(WHAT YOU ARE ASKED TO DO): Among the records, which lines hold the word "findXMLAtt"? Pick them out.

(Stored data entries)
Content starts

Lemma filter_malloc_all (l : list event) :
  Forall (λ e, is_malloc e = true) l → filter (λ e, is_malloc e = true) l = l.
Proof.
  induction 1 as [|e l He _ IH]; [done|].
  rewrite filter_cons_True by done. by rewrite IH.
Qed.

(** The [newBLOBVector] loop: it asks for one buffer per decoded child, in
    order, and stops in [assert_mem] at the first that [malloc] refuses. *)
Lemma blobs_spec children :
  let decoded := filter (λ ep, decoded_oneBLOB ep = true) children in
  let request := λ ep, EvMalloc (blob_capacity (bloblen_of ep)) in
  match list_find (λ ep, malloc (blob_capacity (bloblen_of ep)) = false) decoded with
  | None =>
      ∃ entries, blobs children = (Some entries, request <$> decoded) ∧
                 length entries = length decoded
  | Some (k, _) =>
      blobs children = (None, (request <$> take (S k) decoded) ++ [EvStderr assert_mem.1])
  end.
Proof.
  cbn zeta. induction children as [|ep rest IH]; [by exists []|].
  cbn [blobs].
  assert (Hskip : decoded_oneBLOB ep ≠ true →
                  filter (λ ep, decoded_oneBLOB ep = true) (ep :: rest)
                  = filter (λ ep, decoded_oneBLOB ep = true) rest).
  { intros Hno. by rewrite filter_cons_False. }
  destruct (decide (tagXMLEle ep = "oneBLOB")) as [Ht|Ht].
  2:{ rewrite Hskip; [done|].
      unfold decoded_oneBLOB. by rewrite (bool_decide_eq_false_2 _ Ht). }
  destruct (findXMLAtt ep "name") as [na|] eqn:Hna,
           (findXMLAtt ep "format") as [fa|] eqn:Hfa,
           (findXMLAtt ep "size") as [sa|] eqn:Hsa.
  2-8: rewrite Hskip; [done|];
       unfold decoded_oneBLOB; rewrite Hna, Hfa, Hsa;
       rewrite (bool_decide_eq_true_2 _ Ht); simpl;
       rewrite ?(bool_decide_eq_true_2 (is_Some (Some _))) by eauto;
       rewrite ?(bool_decide_eq_false_2 (is_Some None)) by (by intros [? ?]);
       simpl; congruence.
  rewrite filter_cons_True.
  2:{ unfold decoded_oneBLOB. rewrite Hna, Hfa, Hsa.
      by rewrite !bool_decide_eq_true_2 by (done || eauto). }
  cbn [list_find]. cbn zeta.
  destruct (malloc (blob_capacity (bloblen_of ep))) eqn:Hm.
  - rewrite decide_False by done.
    destruct (from64tobits_fast _ _) as [data blobsize].
    destruct (list_find _ (filter _ rest)) as [[k bad]|].
    + rewrite IH. done.
    + destruct IH as (entries & -> & Hlen). eexists. split; [done|].
      simpl. by rewrite Hlen.
  - rewrite decide_True by done. done.
Qed.

Lemma dispatch_blob verbose me mem propCache root msg dev name i sc :
  tagXMLEle root = "newBLOBVector" →
  findXMLAtt root "device" = Some dev → findXMLAtt root "name" = Some name →
  rosc_find name dev propCache = Some (i, sc) → perm sc ≠ IP_RO →
  dispatch verbose me mem propCache root msg
  = match blobs (childXMLEle root) with
    | (None, out) => mkResult (Exit assert_mem.2) msg propCache (echo verbose root ++ out)
    | (Some entries, out) =>
        if decide (entries ≠ []) then
          let e := EvISNewBLOB dev name (Blob.e_size <$> entries)
                     (Blob.e_blobsize <$> entries) (Blob.e_blob <$> entries)
                     (Blob.e_format <$> entries) (Blob.e_name <$> entries) in
          mkResult (Return 0) msg (called e propCache)
            (echo verbose root ++ out ++ e :: (EvFree <$> (Blob.e_blob <$> entries)))
        else
          mkResult (Return 0) msg propCache
            (echo verbose root ++ out ++
             [EvMessage dev ("[ERROR] " +:+ name
                             +:+ ": newBLOBVector with no valid members")])
    end.
Proof.
  intros Htag Hd Hn Hf Hp. unfold dispatch. rewrite Htag.
  rewrite decide_False by done.
  rewrite bool_decide_eq_false_2
    by (intros Hs; apply (bool_decide_pack _) in Hs; vm_compute in Hs; done).
  rewrite (DispatchFacts.crackDN_both root dev name Hd Hn), Hf.
  rewrite (DispatchFacts.is_ro_find _ _ _ _ _ Hf), bool_decide_eq_false_2 by done.
  rewrite !(decide_False (P := "newBLOBVector" = _)) by done.
  by rewrite decide_True by done.
Qed.

Lemma blobs_None children out :
  blobs children = (None, out) →
  ∃ ep, ep ∈ children ∧ decoded_oneBLOB ep = true ∧
        malloc (blob_capacity (bloblen_of ep)) = false.
Proof.
  intros Hout. pose proof (blobs_spec children) as Hb. cbn zeta in Hb.
  destruct (list_find _ (filter _ children)) as [[k bad]|] eqn:Hfind.
  - apply list_find_Some in Hfind as (Hk & Hbad & _).
    apply list_elem_of_lookup_2, list_elem_of_filter in Hk as [Hdec Hin].
    by exists bad.
  - destruct Hb as (entries & Heq & _). rewrite Heq in Hout. discriminate.
Qed.

Lemma filter_malloc_requests (l : list XMLEle) :
  filter (λ e, is_malloc e = true) ((λ ep, EvMalloc (blob_capacity (bloblen_of ep))) <$> l)
  = (λ ep, EvMalloc (blob_capacity (bloblen_of ep))) <$> l.
Proof. apply filter_malloc_all. apply Forall_fmap. by apply Forall_true. Qed.

Lemma blob_capacity_floor n :
  0 ≤ n → 3 * n < 2 ^ 31 → blob_capacity n = (3 * n) `div` 4.
Proof.
  intros H0 Hlt. unfold blob_capacity, wrap_int, to_size_t.
  rewrite (Z.mod_small (3 * n + 2 ^ 31)) by lia.
  replace (3 * n + 2 ^ 31 - 2 ^ 31) with (3 * n) by lia.
  rewrite Z.quot_div_nonneg by lia.
  apply Z.mod_small. split; [apply Z.div_pos; lia|].
  apply Z.div_lt_upper_bound; lia.
Qed.

End WithExtern.
End BlobFacts.

Section BlobTheorem.
Context `{Extern}.
Import Dispatch.

(** C9, as the code has it. When [dispatch] handles a [newBLOBVector] for a
    cached, writable property, it takes the [oneBLOB] children that have the
    attributes [name], [format] and [size] in order and asks [malloc] for one
    buffer each, of [3 * bloblen / 4] bytes in [int] arithmetic, [bloblen]
    being [atoi] of [enclen] when given and the body length otherwise. If
    [malloc] refuses one, [assert_mem] ends the process there and the
    children after it get no buffer. For a length between 0 and [INT_MAX / 3]
    the size is the quotient rounded down, which is the ceiling of the spec
    only when [3 * bloblen] is a multiple of 4. *)
Theorem dispatch_blob_capacity verbose me mem propCache root msg dev name i sc :
  tagXMLEle root = "newBLOBVector" →
  findXMLAtt root "device" = Some dev →
  findXMLAtt root "name" = Some name →
  rosc_find name dev propCache = Some (i, sc) →
  perm sc ≠ IP_RO →
  let r := dispatch verbose me mem propCache root msg in
  let decoded := filter (λ ep, decoded_oneBLOB ep = true) (childXMLEle root) in
  let request := λ ep, EvMalloc (blob_capacity (bloblen_of ep)) in
  match list_find (λ ep, malloc (blob_capacity (bloblen_of ep)) = false) decoded with
  | None =>
      r_outcome r = Return 0 ∧
      filter (λ e, is_malloc e = true) (r_events r) = request <$> decoded
  | Some (k, _) =>
      r_outcome r = Exit assert_mem.2 ∧
      filter (λ e, is_malloc e = true) (r_events r) = request <$> take (S k) decoded
  end ∧
  (∀ ep, findXMLAtt ep "enclen" = None → bloblen_of ep = pcdatalenXMLEle ep) ∧
  (∀ ep el, findXMLAtt ep "enclen" = Some el → bloblen_of ep = atoi el) ∧
  (∀ n, 0 ≤ n → 3 * n < 2 ^ 31 →
        blob_capacity n = (3 * n) `div` 4 ∧
        (blob_capacity n = ceil_div (3 * n) 4 ↔ (3 * n) `mod` 4 = 0)).
Proof.
  intros Htag Hd Hn Hf Hp r decoded request. subst r decoded request.
  rewrite (BlobFacts.dispatch_blob verbose me mem propCache root msg dev name i sc)
    by done.
  assert (Hecho : filter (λ e, is_malloc e = true) (echo verbose root) = [])
    by (by destruct verbose).
  split.
  { pose proof (BlobFacts.blobs_spec (childXMLEle root)) as Hb. cbn zeta in Hb.
    destruct (list_find _ (filter _ (childXMLEle root))) as [[k bad]|].
    - rewrite Hb. cbn [r_outcome r_events]. split; [done|].
      rewrite !filter_app, Hecho, BlobFacts.filter_malloc_requests.
      by rewrite app_nil_r.
    - destruct Hb as (entries & -> & Hlen).
      destruct (decide (entries ≠ [])); cbn [r_outcome r_events]; (split; [done|]).
      + rewrite !filter_app, Hecho, BlobFacts.filter_malloc_requests.
        rewrite filter_cons_False by done.
        rewrite (BlobFacts.filter_malloc_none (EvFree <$> _));
          [by rewrite app_nil_r|].
        apply Forall_fmap. by apply Forall_true.
      + rewrite !filter_app, Hecho, BlobFacts.filter_malloc_requests.
        by rewrite app_nil_r. }
  split; [by intros ep Hel; unfold bloblen_of; rewrite Hel|].
  split; [by intros ep el Hel; unfold bloblen_of; rewrite Hel|].
  intros n H0 Hlt. rewrite BlobFacts.blob_capacity_floor by done.
  split; [done|]. unfold ceil_div.
  pose proof (Z.div_mod (3 * n) 4) as Hdm.
  pose proof (Z.mod_pos_bound (3 * n) 4) as Hb.
  split.
  - intros Heq.
    assert (Hq : (3 * n + 4 - 1) `div` 4 = (3 * n) `div` 4) by done.
    destruct (decide ((3 * n) `mod` 4 = 0)) as [|Hne]; [done|]. exfalso.
    assert (Hge : (3 * n) `div` 4 + 1 ≤ (3 * n + 4 - 1) `div` 4).
    { apply Z.div_le_lower_bound; lia. }
    lia.
  - intros Hm. apply Z.div_unique with (r := 3); lia.
Qed.

End BlobTheorem.

(** ** The theorems at the spec's scenarios *)

Lemma dispatch_read_only_rejected_witness :
  (64 + 30 ≤ MAXRBUF)%nat ∧
  rosc_fits 64 Sample.propCache ∧
  rosc_find "DRIVER_INFO" "Cam" Sample.propCache
  = Some (0%nat, mkROSC "DRIVER_INFO" "Cam" IP_RO 0 INDI_TEXT) ∧
  Dispatch.r_outcome
    (@Dispatch.dispatch Sample.extern false "indi_cam" Sample.mem Sample.propCache
       Sample.evil_text "")
  = Dispatch.Return (-1) ∧
  Dispatch.r_msg
    (@Dispatch.dispatch Sample.extern false "indi_cam" Sample.mem Sample.propCache
       Sample.evil_text "")
  = "Cannot set read-only property DRIVER_INFO".
Proof.
  assert (Hmax : (64 + 30 ≤ MAXRBUF)%nat) by (unfold MAXRBUF; lia).
  assert (Hfits : rosc_fits 64 Sample.propCache) by (repeat constructor; simpl; lia).
  assert (Htag : tagXMLEle Sample.evil_text ∈ Dispatch.new_tags)
    by (apply (bool_decide_unpack _); vm_compute; exact I).
  split; [exact Hmax|]. split; [exact Hfits|]. split; [reflexivity|].
  destruct (@dispatch_read_only_rejected Sample.extern 64 false "indi_cam" Sample.mem
              Sample.propCache Sample.evil_text "" "Cam" "DRIVER_INFO" 0%nat
              (mkROSC "DRIVER_INFO" "Cam" IP_RO 0 INDI_TEXT)
              Hmax Hfits Htag eq_refl eq_refl eq_refl eq_refl) as (Ho & Hm & _).
  split; [exact Ho|exact Hm].
Defined.

Lemma dispatch_undefined_rejected_witness :
  tagXMLEle Sample.new_focus ∈ Dispatch.new_tags ∧
  rosc_find "FOCUS" "Cam" Sample.propCache = None ∧
  Dispatch.r_outcome
    (@Dispatch.dispatch Sample.extern false "indi_cam" Sample.mem Sample.propCache
       Sample.new_focus "")
  = Dispatch.Return (-1) ∧
  Dispatch.r_msg
    (@Dispatch.dispatch Sample.extern false "indi_cam" Sample.mem Sample.propCache
       Sample.new_focus "")
  = "Property FOCUS is not defined in Cam.".
Proof.
  assert (Htag : tagXMLEle Sample.new_focus ∈ Dispatch.new_tags)
    by (apply (bool_decide_unpack _); vm_compute; exact I).
  split; [exact Htag|]. split; [reflexivity|].
  destruct (@dispatch_undefined_rejected Sample.extern false "indi_cam" Sample.mem
              Sample.propCache Sample.new_focus "" "Cam" "FOCUS"
              Htag eq_refl eq_refl eq_refl) as (Ho & _ & Hm & _).
  split; [exact Ho|]. apply Hm. unfold MAXRBUF. simpl. lia.
Defined.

Content ends

(ANSWER):
  destruct (findXMLAtt ep "name") as [na|] eqn:Hna,
           (findXMLAtt ep "format") as [fa|] eqn:Hfa,
           (findXMLAtt ep "size") as [sa|] eqn:Hsa.
  findXMLAtt root "device" = Some dev → findXMLAtt root "name" = Some name →
  findXMLAtt root "device" = Some dev →
  findXMLAtt root "name" = Some name →
  (∀ ep, findXMLAtt ep "enclen" = None → bloblen_of ep = pcdatalenXMLEle ep) ∧
  (∀ ep el, findXMLAtt ep "enclen" = Some el → bloblen_of ep = atoi el) ∧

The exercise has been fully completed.